(Exercise objective) Report every line of the records that includes the word "apply".

Collected data:
*****

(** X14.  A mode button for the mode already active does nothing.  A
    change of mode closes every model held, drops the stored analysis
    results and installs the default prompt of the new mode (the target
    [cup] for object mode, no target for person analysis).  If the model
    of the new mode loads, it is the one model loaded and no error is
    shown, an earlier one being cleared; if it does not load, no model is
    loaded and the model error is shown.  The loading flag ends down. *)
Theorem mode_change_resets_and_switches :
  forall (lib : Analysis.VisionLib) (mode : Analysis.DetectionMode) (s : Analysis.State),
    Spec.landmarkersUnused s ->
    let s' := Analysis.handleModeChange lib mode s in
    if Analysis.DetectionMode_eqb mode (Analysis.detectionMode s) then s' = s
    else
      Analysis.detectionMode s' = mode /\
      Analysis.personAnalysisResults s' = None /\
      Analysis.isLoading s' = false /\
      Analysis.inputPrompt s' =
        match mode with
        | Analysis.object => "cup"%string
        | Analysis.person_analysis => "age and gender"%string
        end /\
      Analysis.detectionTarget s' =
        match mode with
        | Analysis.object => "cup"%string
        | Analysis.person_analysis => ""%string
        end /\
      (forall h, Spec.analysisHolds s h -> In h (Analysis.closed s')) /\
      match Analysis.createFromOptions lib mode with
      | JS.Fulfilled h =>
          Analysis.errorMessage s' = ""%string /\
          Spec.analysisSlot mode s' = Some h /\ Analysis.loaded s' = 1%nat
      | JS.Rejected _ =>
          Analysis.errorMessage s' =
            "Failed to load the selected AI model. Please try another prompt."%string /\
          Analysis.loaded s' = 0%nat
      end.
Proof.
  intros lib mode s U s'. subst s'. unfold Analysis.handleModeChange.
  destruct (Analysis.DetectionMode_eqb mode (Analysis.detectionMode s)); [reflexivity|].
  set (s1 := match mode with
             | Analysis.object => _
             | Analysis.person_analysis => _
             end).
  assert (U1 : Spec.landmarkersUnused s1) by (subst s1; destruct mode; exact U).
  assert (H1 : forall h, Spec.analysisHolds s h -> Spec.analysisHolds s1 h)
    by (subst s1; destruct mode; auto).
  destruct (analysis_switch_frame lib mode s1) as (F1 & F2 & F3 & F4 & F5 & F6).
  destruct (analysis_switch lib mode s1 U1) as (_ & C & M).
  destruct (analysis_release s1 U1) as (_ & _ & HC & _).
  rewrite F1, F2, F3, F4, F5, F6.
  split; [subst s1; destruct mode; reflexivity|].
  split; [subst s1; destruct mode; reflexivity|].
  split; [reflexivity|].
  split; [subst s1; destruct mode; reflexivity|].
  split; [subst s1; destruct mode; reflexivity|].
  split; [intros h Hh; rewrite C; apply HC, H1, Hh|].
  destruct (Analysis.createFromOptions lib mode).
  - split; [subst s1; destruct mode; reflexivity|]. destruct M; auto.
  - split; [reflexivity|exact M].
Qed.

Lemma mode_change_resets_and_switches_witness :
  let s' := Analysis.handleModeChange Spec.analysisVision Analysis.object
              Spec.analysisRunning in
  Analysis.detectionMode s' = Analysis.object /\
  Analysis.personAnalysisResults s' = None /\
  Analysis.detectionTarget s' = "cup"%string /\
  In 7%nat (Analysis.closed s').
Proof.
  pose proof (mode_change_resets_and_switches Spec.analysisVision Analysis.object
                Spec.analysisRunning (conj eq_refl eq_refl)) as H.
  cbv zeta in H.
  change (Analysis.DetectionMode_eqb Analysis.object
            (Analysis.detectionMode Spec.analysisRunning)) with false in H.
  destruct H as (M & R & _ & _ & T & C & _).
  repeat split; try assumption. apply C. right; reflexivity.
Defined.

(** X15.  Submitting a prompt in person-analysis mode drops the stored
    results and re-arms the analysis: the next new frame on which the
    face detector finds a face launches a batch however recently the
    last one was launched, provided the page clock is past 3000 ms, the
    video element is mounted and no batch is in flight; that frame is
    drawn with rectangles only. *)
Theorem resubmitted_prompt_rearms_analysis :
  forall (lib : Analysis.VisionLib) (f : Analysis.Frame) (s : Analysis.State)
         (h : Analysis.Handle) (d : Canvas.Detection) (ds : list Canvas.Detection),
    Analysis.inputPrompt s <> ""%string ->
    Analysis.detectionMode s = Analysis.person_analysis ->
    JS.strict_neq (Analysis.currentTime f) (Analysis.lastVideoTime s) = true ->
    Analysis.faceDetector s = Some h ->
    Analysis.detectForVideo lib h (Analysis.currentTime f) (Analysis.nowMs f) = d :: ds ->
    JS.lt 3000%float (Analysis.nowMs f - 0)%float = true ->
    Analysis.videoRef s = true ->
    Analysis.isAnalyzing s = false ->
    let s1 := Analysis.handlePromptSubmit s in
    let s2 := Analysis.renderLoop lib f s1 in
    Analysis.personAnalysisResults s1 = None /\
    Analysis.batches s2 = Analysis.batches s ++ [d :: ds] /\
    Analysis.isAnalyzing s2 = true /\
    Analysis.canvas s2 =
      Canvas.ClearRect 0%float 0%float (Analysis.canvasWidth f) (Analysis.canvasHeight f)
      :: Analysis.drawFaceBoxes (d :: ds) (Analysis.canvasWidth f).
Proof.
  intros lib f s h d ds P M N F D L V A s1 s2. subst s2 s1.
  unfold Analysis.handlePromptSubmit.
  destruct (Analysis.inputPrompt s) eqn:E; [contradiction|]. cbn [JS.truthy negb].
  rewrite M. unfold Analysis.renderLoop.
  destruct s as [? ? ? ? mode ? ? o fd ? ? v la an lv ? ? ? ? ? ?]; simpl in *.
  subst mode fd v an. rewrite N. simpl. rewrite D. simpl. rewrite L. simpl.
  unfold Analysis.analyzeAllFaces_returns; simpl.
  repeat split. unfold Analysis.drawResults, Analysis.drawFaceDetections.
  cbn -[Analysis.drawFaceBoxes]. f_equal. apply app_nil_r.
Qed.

*****

(Solution to this task)
  split; [intros h Hh; rewrite C; apply HC, H1, Hh|].
  repeat split; try assumption. apply C. right; reflexivity.
  cbn -[Analysis.drawFaceBoxes]. f_equal. apply app_nil_r.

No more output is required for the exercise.